====== Extracted data

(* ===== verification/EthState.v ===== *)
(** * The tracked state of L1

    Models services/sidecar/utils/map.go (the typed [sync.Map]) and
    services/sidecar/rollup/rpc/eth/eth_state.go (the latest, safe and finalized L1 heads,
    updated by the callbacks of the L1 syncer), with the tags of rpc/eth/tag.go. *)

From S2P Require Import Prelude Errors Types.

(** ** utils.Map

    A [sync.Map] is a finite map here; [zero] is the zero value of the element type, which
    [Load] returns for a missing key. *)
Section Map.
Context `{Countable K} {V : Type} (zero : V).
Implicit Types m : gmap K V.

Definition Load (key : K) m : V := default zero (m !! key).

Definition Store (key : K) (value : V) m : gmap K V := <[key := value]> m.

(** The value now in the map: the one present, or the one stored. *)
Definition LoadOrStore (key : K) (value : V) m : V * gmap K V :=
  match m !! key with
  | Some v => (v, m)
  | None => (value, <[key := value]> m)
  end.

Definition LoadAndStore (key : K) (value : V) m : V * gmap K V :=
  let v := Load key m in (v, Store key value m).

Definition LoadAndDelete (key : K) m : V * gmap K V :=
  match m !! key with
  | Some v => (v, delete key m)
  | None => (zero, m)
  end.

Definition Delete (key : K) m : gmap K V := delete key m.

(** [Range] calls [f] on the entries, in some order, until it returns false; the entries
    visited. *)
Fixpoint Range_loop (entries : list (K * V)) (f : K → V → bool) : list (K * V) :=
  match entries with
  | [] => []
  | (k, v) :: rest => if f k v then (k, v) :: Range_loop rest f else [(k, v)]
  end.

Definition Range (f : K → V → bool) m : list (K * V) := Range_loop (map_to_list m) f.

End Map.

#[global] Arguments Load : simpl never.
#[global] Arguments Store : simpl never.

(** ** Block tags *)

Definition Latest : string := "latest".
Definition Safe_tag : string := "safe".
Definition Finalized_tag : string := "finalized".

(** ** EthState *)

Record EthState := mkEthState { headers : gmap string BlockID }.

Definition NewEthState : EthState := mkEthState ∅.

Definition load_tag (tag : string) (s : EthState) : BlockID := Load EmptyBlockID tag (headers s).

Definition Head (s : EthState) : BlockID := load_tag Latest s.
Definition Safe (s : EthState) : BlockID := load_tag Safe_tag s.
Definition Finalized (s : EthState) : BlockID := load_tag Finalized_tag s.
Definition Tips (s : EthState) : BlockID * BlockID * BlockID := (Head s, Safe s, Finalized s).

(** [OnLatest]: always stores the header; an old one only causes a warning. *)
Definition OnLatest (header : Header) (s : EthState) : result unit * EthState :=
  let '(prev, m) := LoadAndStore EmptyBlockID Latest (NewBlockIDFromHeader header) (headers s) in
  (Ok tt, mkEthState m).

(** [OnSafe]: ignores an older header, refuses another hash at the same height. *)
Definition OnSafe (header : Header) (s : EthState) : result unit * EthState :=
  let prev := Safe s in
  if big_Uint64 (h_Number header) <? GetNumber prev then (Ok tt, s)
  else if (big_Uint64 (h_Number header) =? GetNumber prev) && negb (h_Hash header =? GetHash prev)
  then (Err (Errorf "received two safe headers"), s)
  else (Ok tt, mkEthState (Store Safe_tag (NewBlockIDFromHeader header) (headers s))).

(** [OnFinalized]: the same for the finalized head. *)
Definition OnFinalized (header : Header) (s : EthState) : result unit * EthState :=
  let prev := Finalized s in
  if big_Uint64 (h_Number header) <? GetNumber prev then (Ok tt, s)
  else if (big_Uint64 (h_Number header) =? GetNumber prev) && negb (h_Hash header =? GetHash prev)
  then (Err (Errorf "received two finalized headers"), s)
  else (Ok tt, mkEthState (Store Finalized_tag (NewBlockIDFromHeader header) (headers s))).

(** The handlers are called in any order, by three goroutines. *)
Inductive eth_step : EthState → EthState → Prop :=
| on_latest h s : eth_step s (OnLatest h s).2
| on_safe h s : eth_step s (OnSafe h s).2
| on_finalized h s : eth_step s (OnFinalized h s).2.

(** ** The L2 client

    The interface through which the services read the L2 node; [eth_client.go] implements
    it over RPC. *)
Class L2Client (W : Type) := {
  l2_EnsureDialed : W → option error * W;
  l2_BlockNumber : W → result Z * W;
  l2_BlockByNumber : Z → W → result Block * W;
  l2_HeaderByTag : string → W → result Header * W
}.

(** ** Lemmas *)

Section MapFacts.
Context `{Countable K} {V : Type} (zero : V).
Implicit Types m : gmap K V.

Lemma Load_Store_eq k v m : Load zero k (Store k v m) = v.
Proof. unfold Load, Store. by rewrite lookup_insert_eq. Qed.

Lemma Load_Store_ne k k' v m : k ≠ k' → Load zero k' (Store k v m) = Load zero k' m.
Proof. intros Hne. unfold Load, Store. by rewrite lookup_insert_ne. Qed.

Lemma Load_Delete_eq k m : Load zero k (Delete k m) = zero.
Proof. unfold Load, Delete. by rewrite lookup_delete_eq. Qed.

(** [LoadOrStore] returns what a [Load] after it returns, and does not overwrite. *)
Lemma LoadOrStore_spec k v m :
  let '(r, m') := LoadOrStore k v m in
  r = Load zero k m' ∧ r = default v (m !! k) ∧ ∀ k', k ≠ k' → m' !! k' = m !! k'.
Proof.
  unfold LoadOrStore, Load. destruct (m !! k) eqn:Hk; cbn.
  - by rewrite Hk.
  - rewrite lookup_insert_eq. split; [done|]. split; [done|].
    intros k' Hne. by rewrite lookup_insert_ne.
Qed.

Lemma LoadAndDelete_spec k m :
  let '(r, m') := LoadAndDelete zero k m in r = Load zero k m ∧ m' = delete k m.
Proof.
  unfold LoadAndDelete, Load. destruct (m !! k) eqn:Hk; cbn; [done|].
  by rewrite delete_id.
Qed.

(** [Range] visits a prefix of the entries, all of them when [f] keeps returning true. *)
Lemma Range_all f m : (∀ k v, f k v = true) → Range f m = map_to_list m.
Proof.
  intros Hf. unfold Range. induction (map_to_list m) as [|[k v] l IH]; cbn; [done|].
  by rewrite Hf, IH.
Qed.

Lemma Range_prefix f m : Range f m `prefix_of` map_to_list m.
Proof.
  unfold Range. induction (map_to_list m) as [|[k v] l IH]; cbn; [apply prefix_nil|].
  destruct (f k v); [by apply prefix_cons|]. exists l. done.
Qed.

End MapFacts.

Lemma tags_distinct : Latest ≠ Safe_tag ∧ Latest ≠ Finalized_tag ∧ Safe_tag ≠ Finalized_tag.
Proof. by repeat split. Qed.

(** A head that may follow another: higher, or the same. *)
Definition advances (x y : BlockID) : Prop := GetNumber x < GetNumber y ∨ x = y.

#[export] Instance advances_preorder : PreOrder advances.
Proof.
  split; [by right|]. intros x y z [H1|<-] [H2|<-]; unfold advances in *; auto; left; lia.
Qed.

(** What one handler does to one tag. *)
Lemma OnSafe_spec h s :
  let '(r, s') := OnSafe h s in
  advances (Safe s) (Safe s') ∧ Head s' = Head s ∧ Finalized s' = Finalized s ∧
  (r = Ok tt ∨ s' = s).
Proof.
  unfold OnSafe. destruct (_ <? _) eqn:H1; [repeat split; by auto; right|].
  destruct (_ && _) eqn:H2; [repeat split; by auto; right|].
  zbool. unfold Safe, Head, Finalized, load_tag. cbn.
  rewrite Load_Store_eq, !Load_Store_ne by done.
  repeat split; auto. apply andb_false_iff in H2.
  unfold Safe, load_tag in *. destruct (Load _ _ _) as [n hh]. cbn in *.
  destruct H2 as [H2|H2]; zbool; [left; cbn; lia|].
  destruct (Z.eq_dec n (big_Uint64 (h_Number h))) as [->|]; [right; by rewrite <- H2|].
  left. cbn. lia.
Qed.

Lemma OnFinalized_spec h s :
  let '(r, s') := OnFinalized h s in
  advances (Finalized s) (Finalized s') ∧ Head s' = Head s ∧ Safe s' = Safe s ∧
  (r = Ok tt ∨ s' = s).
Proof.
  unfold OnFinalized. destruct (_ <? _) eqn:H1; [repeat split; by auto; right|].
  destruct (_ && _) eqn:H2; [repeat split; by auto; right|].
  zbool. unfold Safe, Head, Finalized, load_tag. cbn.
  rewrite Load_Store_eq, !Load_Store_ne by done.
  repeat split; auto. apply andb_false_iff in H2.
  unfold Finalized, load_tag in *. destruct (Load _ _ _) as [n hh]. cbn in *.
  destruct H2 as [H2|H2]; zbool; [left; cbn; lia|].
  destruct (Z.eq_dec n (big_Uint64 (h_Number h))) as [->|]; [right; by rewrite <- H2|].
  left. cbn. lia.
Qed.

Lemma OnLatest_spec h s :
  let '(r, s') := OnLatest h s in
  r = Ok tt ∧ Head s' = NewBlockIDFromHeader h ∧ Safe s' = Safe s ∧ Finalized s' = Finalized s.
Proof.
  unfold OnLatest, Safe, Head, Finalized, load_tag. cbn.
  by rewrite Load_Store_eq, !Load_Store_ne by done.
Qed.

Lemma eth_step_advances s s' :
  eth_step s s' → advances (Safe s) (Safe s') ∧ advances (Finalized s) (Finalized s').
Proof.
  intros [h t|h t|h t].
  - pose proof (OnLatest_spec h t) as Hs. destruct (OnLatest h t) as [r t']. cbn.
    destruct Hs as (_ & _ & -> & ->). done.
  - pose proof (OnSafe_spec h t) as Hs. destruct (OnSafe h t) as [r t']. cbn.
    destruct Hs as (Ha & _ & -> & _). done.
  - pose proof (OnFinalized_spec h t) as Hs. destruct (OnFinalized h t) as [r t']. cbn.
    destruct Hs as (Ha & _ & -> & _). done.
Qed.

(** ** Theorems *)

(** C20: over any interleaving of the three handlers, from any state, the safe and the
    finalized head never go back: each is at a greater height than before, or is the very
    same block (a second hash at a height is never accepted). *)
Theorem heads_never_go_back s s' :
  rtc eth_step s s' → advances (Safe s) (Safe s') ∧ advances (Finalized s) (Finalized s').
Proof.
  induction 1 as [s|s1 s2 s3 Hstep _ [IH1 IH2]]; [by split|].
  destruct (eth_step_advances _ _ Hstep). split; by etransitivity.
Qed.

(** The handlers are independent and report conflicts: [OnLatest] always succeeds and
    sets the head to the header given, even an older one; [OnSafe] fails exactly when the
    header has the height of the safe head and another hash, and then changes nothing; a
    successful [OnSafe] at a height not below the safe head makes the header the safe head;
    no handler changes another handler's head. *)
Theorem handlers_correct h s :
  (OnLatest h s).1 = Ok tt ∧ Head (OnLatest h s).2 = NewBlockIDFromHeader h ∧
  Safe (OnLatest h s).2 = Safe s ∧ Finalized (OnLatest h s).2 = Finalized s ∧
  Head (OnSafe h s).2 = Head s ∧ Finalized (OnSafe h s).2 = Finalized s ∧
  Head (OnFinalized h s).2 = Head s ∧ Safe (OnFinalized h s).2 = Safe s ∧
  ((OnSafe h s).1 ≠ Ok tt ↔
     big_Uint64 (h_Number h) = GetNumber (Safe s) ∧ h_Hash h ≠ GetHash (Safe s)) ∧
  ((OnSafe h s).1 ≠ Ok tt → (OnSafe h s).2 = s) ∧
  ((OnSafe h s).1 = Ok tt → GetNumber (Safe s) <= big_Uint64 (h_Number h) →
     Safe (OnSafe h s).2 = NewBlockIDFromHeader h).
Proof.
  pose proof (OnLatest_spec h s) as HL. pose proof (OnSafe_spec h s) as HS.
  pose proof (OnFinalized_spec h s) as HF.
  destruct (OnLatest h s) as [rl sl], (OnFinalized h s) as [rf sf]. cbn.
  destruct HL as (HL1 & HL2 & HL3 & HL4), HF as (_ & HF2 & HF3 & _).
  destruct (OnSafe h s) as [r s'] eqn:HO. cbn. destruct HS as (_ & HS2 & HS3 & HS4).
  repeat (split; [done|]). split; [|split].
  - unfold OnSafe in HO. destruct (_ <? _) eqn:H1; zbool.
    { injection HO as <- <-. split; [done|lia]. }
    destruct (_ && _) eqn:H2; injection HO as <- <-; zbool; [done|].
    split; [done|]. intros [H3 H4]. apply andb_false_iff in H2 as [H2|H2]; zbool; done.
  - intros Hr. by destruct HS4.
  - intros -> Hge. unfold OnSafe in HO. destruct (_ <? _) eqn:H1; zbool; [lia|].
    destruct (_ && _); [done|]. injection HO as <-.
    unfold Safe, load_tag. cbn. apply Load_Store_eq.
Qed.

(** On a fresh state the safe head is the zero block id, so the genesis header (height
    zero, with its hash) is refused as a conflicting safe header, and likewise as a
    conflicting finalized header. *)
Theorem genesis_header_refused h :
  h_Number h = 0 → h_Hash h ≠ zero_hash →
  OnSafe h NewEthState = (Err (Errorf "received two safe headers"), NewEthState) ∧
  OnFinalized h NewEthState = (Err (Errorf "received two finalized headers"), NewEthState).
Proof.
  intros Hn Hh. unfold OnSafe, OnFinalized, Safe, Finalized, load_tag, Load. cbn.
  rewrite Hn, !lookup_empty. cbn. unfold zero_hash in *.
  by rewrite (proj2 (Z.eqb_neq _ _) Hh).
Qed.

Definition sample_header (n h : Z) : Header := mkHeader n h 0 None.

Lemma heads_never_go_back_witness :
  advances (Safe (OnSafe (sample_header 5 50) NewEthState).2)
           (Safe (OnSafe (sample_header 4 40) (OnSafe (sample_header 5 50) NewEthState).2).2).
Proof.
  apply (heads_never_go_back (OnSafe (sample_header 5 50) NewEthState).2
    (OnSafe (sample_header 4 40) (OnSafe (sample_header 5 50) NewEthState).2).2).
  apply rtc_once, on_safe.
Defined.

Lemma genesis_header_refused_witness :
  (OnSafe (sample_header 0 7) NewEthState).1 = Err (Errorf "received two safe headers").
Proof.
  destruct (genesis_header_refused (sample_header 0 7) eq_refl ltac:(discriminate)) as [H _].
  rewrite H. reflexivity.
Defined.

============

**Task to carry out:**
Copy out each line of the entries above that holds "NewEthState".

**Solution for this exercise:**
Definition NewEthState : EthState := mkEthState ∅.
  OnSafe h NewEthState = (Err (Errorf "received two safe headers"), NewEthState) ∧
  OnFinalized h NewEthState = (Err (Errorf "received two finalized headers"), NewEthState).
  advances (Safe (OnSafe (sample_header 5 50) NewEthState).2)
           (Safe (OnSafe (sample_header 4 40) (OnSafe (sample_header 5 50) NewEthState).2).2).
  apply (heads_never_go_back (OnSafe (sample_header 5 50) NewEthState).2
    (OnSafe (sample_header 4 40) (OnSafe (sample_header 5 50) NewEthState).2).2).
  (OnSafe (sample_header 0 7) NewEthState).1 = Err (Errorf "received two safe headers").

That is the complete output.